On Tuesday, Tupas also received a tongue-lashing from Senator Miriam Santiago when he could not immediately say how many witnesses the prosecution intended to present throughout the trial.

But when Cuevas was asked the same for the defense, he immediately replied that 15 witnesses would be presented.

Constant study

According to Enrile, a lawyer who does his homework will be confident “because my trial brief will just be in front of me.”

“Any argument that my opponent will present, all the answers are there in my trial brief. Note that when I asked Justice Cuevas about the rules, [he would answer immediately].  That is the result of constant study,” he said.

In Tuesday’s hearing, Enrile took the prosecution to task for apparently letting the Christmas break pass without consolidating its evidence and witnesses after transmitting the articles of impeachment to the Senate.

He also insisted that as presiding officer, he had been fair in deciding all motions filed by the contending camps.

“To my knowledge, I did nothing wrong. Everything that I decided on was based on the provisions of the Rules of Court and the Rules of Evidence,” he said.

Not first time

Still, Enrile said he understood why the prosecutors were seeking more flexibility.

“This is not the first time this happened and it won’t be the last. Every time lawyers begin to have problems with their presentation, they want a situation where evidence can be presented without being blocked,” he said, adding:

“Of course, that’s not going to happen. If you are a trial lawyer, you are on your own. You must be ready to think on your feet. You cannot go to the library. You cannot consult anybody. You have to use your knowledge of the laws and the rules and your preparation.”

Enrile also said Tupas et al. should not be disheartened by orders to reform their questions.

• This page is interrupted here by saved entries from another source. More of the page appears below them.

(** * Time-weighted task scheduler: scorer and greedy packer

    A shallow embedding of the scheduling core of [app.py]
    ([days_until_deadline], [compute_score], [format_time],
    [schedule_tasks_for_day]) together with the properties the
    specification states about it.

    Conventions.
    - Python [int] is [Z]; Python [float] is an IEEE-754 binary64 value,
      written as a [spec_float] with precision 53 and [emax = 1024] and
      operated on with the Standard Library's reference operations
      ([SFmul], [SFdiv], [SFadd], ...), so every rounding step of the
      source is present in the model.
    - A Python [str] is a [string] (its UTF-8 bytes; byte-wise
      lexicographic order coincides with code-point order).
    - A raised exception is the [Raise] branch of [result].
    - The calendar ([date.today()], [datetime.strptime]) and the builtin
      [int(str)] belong to the Python library, not to the program: they
      are section variables, and dates are proleptic Gregorian ordinals
      ([date.toordinal()]). *)

From Stdlib Require Import ZArith List String Ascii Bool Lia SpecFloat.
From Stdlib Require Import Permutation Sorted.
From Stdlib Require DecimalString DecimalZ.
Import ListNotations.
Open Scope Z_scope.

(* ------------------------------------------------------------------ *)
(** ** Exceptions *)

Inductive exn : Type :=
| ValueError
| OverflowError
| ZeroDivisionError.

Inductive result (A : Type) : Type :=
| Ok (a : A)
| Raise (e : exn).

Arguments Ok {A} a.
Arguments Raise {A} e.

Definition bind {A B : Type} (c : result A) (k : A -> result B) : result B :=
  match c with
  | Ok a => k a
  | Raise e => Raise e
  end.

Declare Scope py_scope.
Delimit Scope py_scope with py.
Notation "x <- c ;; k" := (bind c (fun x => k))
  (at level 61, c at next level, right associativity) : py_scope.
Notation "' pat <- c ;; k" := (bind c (fun x => match x with pat => k end))
  (at level 61, pat pattern, c at next level, right associativity) : py_scope.
Open Scope py_scope.

(** [[f(x) for x in l]], stopping at the first exception. *)
Fixpoint map_result {A B : Type} (f : A -> result B) (l : list A) : result (list B) :=
  match l with
  | [] => Ok []
  | x :: l' => y <- f x ;; ys <- map_result f l' ;; Ok (y :: ys)
  end.

(* ------------------------------------------------------------------ *)
(** ** Python floats: IEEE-754 binary64 *)

Module Float64.

Definition prec : Z := 53.
Definition emax : Z := 1024.

Definition float : Type := spec_float.

Definition mul : float -> float -> float := SFmul prec emax.
Definition div : float -> float -> float := SFdiv prec emax.
Definition add : float -> float -> float := SFadd prec emax.
Definition neg : float -> float := SFopp.
Definition ltb : float -> float -> bool := SFltb.
Definition leb : float -> float -> bool := SFleb.
Definition eqb : float -> float -> bool := SFeqb.

(** A float the interpreter can hold: canonical mantissa and exponent. *)
Definition valid (x : float) : bool := valid_binary prec emax x.

Definition zero : float := S754_zero false.
Definition one : float := S754_finite false 4503599627370496 (-52).
Definition two : float := S754_finite false 4503599627370496 (-51).
Definition sixty : float := S754_finite false 8444249301319680 (-47).

Definition is_nan (x : float) : bool :=
  match x with S754_nan => true | _ => false end.

Definition is_finite (x : float) : bool :=
  match x with S754_zero _ | S754_finite _ _ _ => true | _ => false end.

(** Rounds the rational [a / b] ([a >= 0], [b > 0]) to the nearest
    binary64 value, ties to even, with the sign [s]; the quotient digits
    come from the reference division core, which works on arbitrary
    integer mantissas. *)
Definition round_quotient (s : bool) (a b : Z) : float :=
  match a with
  | Z0 => S754_zero s
  | _ =>
    let '(q, e, l) := SFdiv_core_binary prec emax a 0 b 0 in
    binary_round_aux prec emax s q e l
  end.

(** [float(n)] and the implicit conversion of an [int] operand in mixed
    arithmetic: the nearest double, ties to even; [OverflowError] when
    [n] is too large for a double. *)
Definition of_int (n : Z) : result float :=
  match binary_normalize prec emax n 0 false with
  | S754_infinity _ => Raise OverflowError
  | x => Ok x
  end.

(** [a / b] on two [int]s (true division): the correctly rounded
    quotient; [ZeroDivisionError] for [b = 0], [OverflowError] when the
    quotient is too large for a double. *)
Definition int_true_divide (a b : Z) : result float :=
  if b =? 0 then Raise ZeroDivisionError
  else
    match round_quotient (xorb (a <? 0) (b <? 0)) (Z.abs a) (Z.abs b) with
    | S754_infinity _ => Raise OverflowError
    | x => Ok x
    end.

(** [int(x)] on a float: truncation toward zero. *)
Definition to_int (x : float) : result Z :=
  match x with
  | S754_zero _ => Ok 0
  | S754_finite s m e =>
    let a := if 0 <=? e then Z.shiftl (Zpos m) e else Z.shiftr (Zpos m) (- e) in
    Ok (if s then - a else a)
  | S754_infinity _ => Raise OverflowError
  | S754_nan => Raise ValueError
  end.

End Float64.

(* ------------------------------------------------------------------ *)
(** ** Strings *)

Definition digit_char (d : Z) : ascii :=
  ascii_of_nat (48 + Z.to_nat d).

(** ["%02d"] for a value in [0, 99], as [strftime] prints an hour or a
    minute. *)
Definition two_digits (n : Z) : string :=
  String (digit_char (n / 10)) (String (digit_char (n mod 10)) EmptyString).

(** [s.split(":")]: the fields between the colons; never empty. *)
Fixpoint split_colon (s : string) : list string :=
  match s with
  | EmptyString => [EmptyString]
  | String c s' =>
    if Ascii.eqb c ":"%char then EmptyString :: split_colon s'
    else
      match split_colon s' with
      | [] => [String c EmptyString]
      | f :: fs => String c f :: fs
      end
  end.

(* ------------------------------------------------------------------ *)
(** ** The library functions the program calls, on plain ASCII input

    These are instances for the section variables below: the decimal
    reading of [int(str)] and the zero-padded reading of
    [strptime(s, "%Y-%m-%d").date()]. *)

Module PyLib.

Definition digit_value (c : ascii) : option Z :=
  let n := Z.of_nat (nat_of_ascii c) in
  if (48 <=? n) && (n <=? 57) then Some (n - 48) else None.

Fixpoint digits_value (acc : Z) (s : string) : option Z :=
  match s with
  | EmptyString => Some acc
  | String c s' =>
    match digit_value c with
    | Some d => digits_value (10 * acc + d) s'
    | None => None
    end
  end.

(** [int(s)] for an optional sign followed by decimal digits. *)
Definition int_of_str (s : string) : option Z :=
  match s with
  | EmptyString => None
  | String c s' =>
    if Ascii.eqb c "-"%char then
      match s' with
      | EmptyString => None
      | _ => option_map Z.opp (digits_value 0 s')
      end
    else if Ascii.eqb c "+"%char then
      match s' with
      | EmptyString => None
      | _ => digits_value 0 s'
      end
    else digits_value 0 s
  end.

Definition is_leap (y : Z) : bool :=
  (y mod 4 =? 0) && (negb (y mod 100 =? 0) || (y mod 400 =? 0)).

Definition days_in_month (y m : Z) : Z :=
  match m with
  | 2 => if is_leap y then 29 else 28
  | 4 | 6 | 9 | 11 => 30
  | _ => 31
  end.

Definition days_before_year (y : Z) : Z :=
  let p := y - 1 in p * 365 + p / 4 - p / 100 + p / 400.

Fixpoint days_before_month_aux (y : Z) (k : nat) : Z :=
  match k with
  | O => 0
  | S k' => days_before_month_aux y k' + days_in_month y (Z.of_nat k)
  end.

Definition days_before_month (y m : Z) : Z :=
  days_before_month_aux y (Z.to_nat (m - 1)).

(** [date(y, m, d).toordinal()], [None] where the constructor raises. *)
Definition ymd_to_ordinal (y m d : Z) : option Z :=
  if (1 <=? y) && (y <=? 9999) && (1 <=? m) && (m <=? 12)
     && (1 <=? d) && (d <=? days_in_month y m)
  then Some (days_before_year y + days_before_month y m + d)
  else None.

(** The date of a ten-character ["YYYY-MM-DD"] string. *)
Definition strptime_date (s : string) : option Z :=
  match s with
  | String y1 (String y2 (String y3 (String y4 (String d1
      (String m1 (String m2 (String d2 (String a1 (String a2 EmptyString))))))))) =>
    if Ascii.eqb d1 "-"%char && Ascii.eqb d2 "-"%char then
      match digits_value 0 (String y1 (String y2 (String y3 (String y4 EmptyString)))),
            digits_value 0 (String m1 (String m2 EmptyString)),
            digits_value 0 (String a1 (String a2 EmptyString)) with
      | Some y, Some m, Some d => ymd_to_ordinal y m d
      | _, _, _ => None
      end
    else None
  | _ => None
  end.

End PyLib.

(* ------------------------------------------------------------------ *)
(** ** Data model *)

(** A task record as the scheduler reads it (the keys ["title"],
    ["minutes"], ["impact"], ["deadline"] of the stored dict). *)
Record Task : Type := {
  title : string;
  minutes : Z;
  impact : Float64.float;
  deadline : option string
}.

“That is the proper ruling. That’s an easy thing to do. Remember, if you are used to court proceedings, you are supposed to tell a story not directly but through a witness. That is a trial. Cross-examination is a different story,” he said.

Rules of Evidence

That comment was apparently spurred by private prosecutor Mario Bautista’s earlier direct examination of Supreme Court Clerk of Court Enriqueta Vidal.

Several times Enrile warned Bautista that he sounded like he was cross-examining Vidal, and even suggested that Bautista classify her as a hostile witness so he can cross-examine her.

“In cross-examination, you can ask any question except [a] misleading question. You can even ask [a] leading question. But when you are presenting your evidence, … you have to follow the Rules of Evidence because all these are safeguards of liberty,” Enrile said.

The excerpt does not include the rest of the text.